#### REQUIREMENT
Look for the word "Hsame" in the records, and copy each line where it appears.

#### INFORMATION SHOWN

☆ ☆ ☆ ☆ ☆

(** The model is asked, and its answer taken. *)
Lemma ask_decides z σ p v rb ro rt :
  zstate z σ -> σ !! p = σo !! p -> v0 ⊆ v -> ready p ->
  σb !! p = Some rb -> σo !! p = Some ro -> σt !! p = Some rt -> mergeAt rg (Some rb) (Some ro) (Some rt) = Ask rb ro rt ->
  let resolve s := Resolve rg (RefModel s) (RFormat (RefRoot s)) in
  let o := changeAt p (Some rb) (Some ro) in
  let t := changeAt p (Some rb) (Some rt) in
  exists z' v', steps (_ ← pLift (resolve rb); _ ← pLift (resolve ro); m ← pLift (resolve rt);
    r ← MMerge m (RefRoot rb) (RefRoot ro) (RefRoot rt);
    if bool_decide (MConflicts r <> []) then mret (conflict z BothChanged o t (MConflicts r))
    else if (RFormat (MRoot r) =? 0) || (FormatVersion m <? RFormat (MRoot r))
    then pFail (EMsg "merge: a format the model does not write")
    else
      let st := RStats (zres z) in
      zedit z (mkStats (SAdded st) (SRemoved st) (SModified st + 1) (SConflicts st))
        (Object.Put p (mkRef (MID m) 0 (MRoot r)))) v z' v' /\ decides p z z' σ.
Proof.
  intros Hz Hp Hv Hr Eb Eo Et Hask. unfold ready in Hr. rewrite Eb, Eo, Et, Hask in Hr.
  destruct Hr as (R1 & R2 & m & R3 & Hans). cbv beta zeta. rewrite R3.
  destruct (Resolve rg (RefModel rb) _) as [m1|]; [|done]. destruct (Resolve rg (RefModel ro) _) as [m2|]; [|done].
  destruct (Hans v Hv) as (r & v' & Hst & Hty).
  assert (forall x c, (x, c) = (if bool_decide (MConflicts r <> []) then (σo !! p, Some (clash p BothChanged (MConflicts r)))
                 else (Some (mkRef (MID m) 0 (MRoot r)), None)) -> outcome p x c) as Hout.
  { intros x c E. unfold outcome. rewrite Eb, Eo, Et, Hask. exists m, r, v, v'. by rewrite Eo in E. }
  case_bool_decide as Hc.
  - exists (conflict z BothChanged (changeAt p (Some rb) (Some ro)) (changeAt p (Some rb) (Some rt)) (MConflicts r)), v'.
    split.
    + do 3 (eapply steps_bind; [apply steps_ret|]). eapply steps_bind; [exact Hst|]. rewrite bool_decide_eq_true_2 by done. apply steps_ret.
    + apply conflict_decides; [done|done|done|by rewrite Eb|by rewrite Eo|by rewrite Et|]. by apply Hout.
  - destruct (Hty Hc) as [(Hf & Hd & Hs) Hfmt].
    pose proof R3 as (Hm & _)%Resolve_ok. destruct (Hwf _ _ Hm) as (Hid & Hidr & Hver).
    destruct (Ht _ _ Et) as [Hpath%ValidPath_spec _].
    set (st := mkStats (SAdded (RStats (zres z))) (SRemoved (RStats (zres z))) (SModified (RStats (zres z)) + 1) (SConflicts (RStats (zres z)))).
    destruct (put_ok z σ st p (mkRef (MID m) 0 (MRoot r)) Hz Hpath) as (z' & E & Hz' & Hcs).
    { unfold ref_ok; simpl. lia. }
    { simpl. rewrite Hid. assert (Resolve rg (RefModel rt) (RFormat (MRoot r)) = Ok m) as ->; [|done].
      apply Resolve_ok. split_and!; [done|lia|lia]. }
    exists z', v'. split.
    + do 3 (eapply steps_bind; [apply steps_ret|]). eapply steps_bind; [exact Hst|].
      rewrite bool_decide_eq_false_2 by tauto. rewrite (proj2 (Z.eqb_neq _ _)), (proj2 (Z.ltb_ge _ _)) by lia. simpl.
      fold st. rewrite E. apply steps_ret.
    + exists (<[p := mkRef (MID m) 0 (MRoot r)]> σ), None. rewrite lookup_insert_eq, app_nil_r. split_and!; try done.
      * by apply Hout.
      * intros q Hq. by rewrite lookup_insert_ne.
Qed.

Lemma both_decides z σ p v :
  zstate z σ -> σ !! p = σo !! p -> v0 ⊆ v -> ready p -> σo !! p <> σb !! p -> σt !! p <> σb !! p ->
  exists z' v', steps (both z (changeAt p (σb !! p) (σo !! p)) (changeAt p (σb !! p) (σt !! p))) v z' v' /\ decides p z z' σ.
Proof.
  intros Hz Hp Hv Hr No Nt. pose proof Hz as (Hzr & _).
  assert (forall c, outcome p (σo !! p) c -> c = None -> decides p z z σ) as Hsame.
  { intros c Hc ->. exists σ, None. rewrite app_nil_r. split_and!; try done. by rewrite Hp. }
  assert (forall k, mergeAt rg (σb !! p) (σo !! p) (σt !! p) = Clash k ->
    decides p z (conflict z k (changeAt p (σb !! p) (σo !! p)) (changeAt p (σb !! p) (σt !! p)) []) σ) as Hclash.
  { intros k E. apply conflict_decides; try done. unfold outcome. by rewrite E. }
  assert (forall y, mergeAt rg (σb !! p) (σo !! p) (σt !! p) = Keep y -> y = σo !! p -> decides p z z σ) as Hkeep.
  { intros y E ->. apply (Hsame None); [|done]. unfold outcome. by rewrite E. }
  unfold both. rewrite Hzr. destruct (σo !! p) as [ro|] eqn:Eo, (σt !! p) as [rt|] eqn:Et.
  - destruct (Ho _ _ Eo) as [_ Hro]. rewrite accumulates_twice by done.
    assert (mergeAt rg (σb !! p) (Some ro) (Some rt) =
      if bool_decide (ro = rt) && negb (countsTwice rg (σb !! p) ro) then Keep (Some ro)
      else match σb !! p with
           | None => Clash AddAdd
           | Some rb => if (RefModel rb =? RefModel ro) && (RefModel rt =? RefModel ro) then Ask rb ro rt else Clash ModelChange
           end) as Hm.
    { unfold mergeAt. rewrite !bool_decide_eq_false_2 by done. done. }
    destruct (σb !! p) as [rb|] eqn:Eb; unfold changeAt; cbn [Object.Kind From To default Path]; unfold id;
      rewrite ?(bool_decide_eq_false_2 (Modified = Removed)), ?(bool_decide_eq_false_2 (Added = Removed)) by done;
      cbn [andb orb negb].
    + destruct (bool_decide (ro = rt) && negb (countsTwice rg (Some rb) ro)) eqn:Ek.
      { exists z, v. split; [apply steps_ret|]. by apply (Hkeep (Some ro)). }
      destruct (RefModel rb =? RefModel ro) eqn:E1, (RefModel rt =? RefModel ro) eqn:E2; cbn [andb orb negb] in *;
        rewrite ?(bool_decide_eq_false_2 (Modified = Added)) by done;
        try (eexists _, v; split; [apply steps_ret|by apply Hclash]).
      apply (ask_decides z σ p v rb ro rt); try done. by rewrite Eo.
    + destruct (bool_decide (ro = rt) && negb (countsTwice rg None ro)) eqn:Ek.
      { exists z, v. split; [apply steps_ret|]. by apply (Hkeep (Some ro)). }
      rewrite (bool_decide_eq_true_2 (Added = Added)) by done. eexists _, v. split; [apply steps_ret|by apply Hclash].
  - destruct (σb !! p) as [rb|] eqn:Eb; [|done]. simpl. eexists _, v. split; [apply steps_ret|]. apply Hclash.
    unfold mergeAt. by rewrite !bool_decide_eq_false_2.
  - destruct (σb !! p) as [rb|] eqn:Eb; [|done]. simpl. eexists _, v. split; [apply steps_ret|]. apply Hclash.
    unfold mergeAt. by rewrite !bool_decide_eq_false_2.
  - destruct (σb !! p) as [rb|] eqn:Eb; [|done]. simpl. exists z, v. split; [apply steps_ret|]. apply (Hkeep None); [|done].
    unfold mergeAt. by rewrite !bool_decide_eq_false_2.
Qed.
(** *** The loop *)

(** An iterator one change ahead: [c] is the next change and [d] has the rest. *)
Definition ahead (v : view) (c : option Object.Change) (d : Object.DiffIter) (τ : gmap bytes Ref) (paths : list bytes) : Prop :=
  match paths with
  | [] => c = None
  | p :: ps => c = Some (changeAt p (σb !! p) (τ !! p)) /\ changes_at (vget v) d σb τ ps
  end.

Lemma ahead_grows v v' c d τ paths : v ⊆ v' -> ahead v c d τ paths -> ahead v' c d τ paths.
Proof.
  intros Hv. destruct paths as [|p ps]; [done|]. intros [-> Hd]. split; [done|].
  eapply changes_at_more; [|exact Hd]. by apply more_view.
Qed.

Lemma nextOf_ahead v d τ paths : changes_at (vget v) d σb τ paths ->
  exists c d', steps (nextOf d) v (c, d') v /\ ahead v c d' τ paths.
Proof.
  intros Hd. apply Next_at in Hd. unfold Next in Hd. unfold nextOf. destruct paths as [|p ps].
  - destruct Hd as (d' & E). exists None, d'. split; [|done]. intros rt. simpl. by rewrite E.
  - destruct Hd as (d' & E & Hd' & _). eexists _, d'. split; [|by split]. intros rt. simpl. by rewrite E.
Qed.

Lemma outcome_path p x c : outcome p x (Some c) -> CPath c = p.
Proof.
  unfold outcome. destruct (mergeAt _ _ _ _); [by intros [_ ?]|by intros [_ [= ->]]|].
  intros (m & r & v1 & v2 & _ & _ & _ & E). case_bool_decide; [|done]. by injection E as _ ->.
Qed.

(** The loop has decided every path but [pt], which it has yet to see from theirs. *)
Definition decided (z : zipper) (σ : gmap bytes Ref) (pt : list bytes) : Prop :=
  zstate z σ /\ (forall p, p ∈ pt -> σ !! p = σo !! p) /\
  (forall p, p ∉ pt -> outcome p (σ !! p) (klookup CPath p (Conflicts (zres z)))) /\
  ksorted CPath (Conflicts (zres z)) /\ (forall c p, c ∈ Conflicts (zres z) -> p ∈ pt -> CPath c <b p).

☆ ☆ ☆ ☆ ☆

#### EXERCISE RESULT
  assert (forall c, outcome p (σo !! p) c -> c = None -> decides p z z σ) as Hsame.
  { intros y E ->. apply (Hsame None); [|done]. unfold outcome. by rewrite E. }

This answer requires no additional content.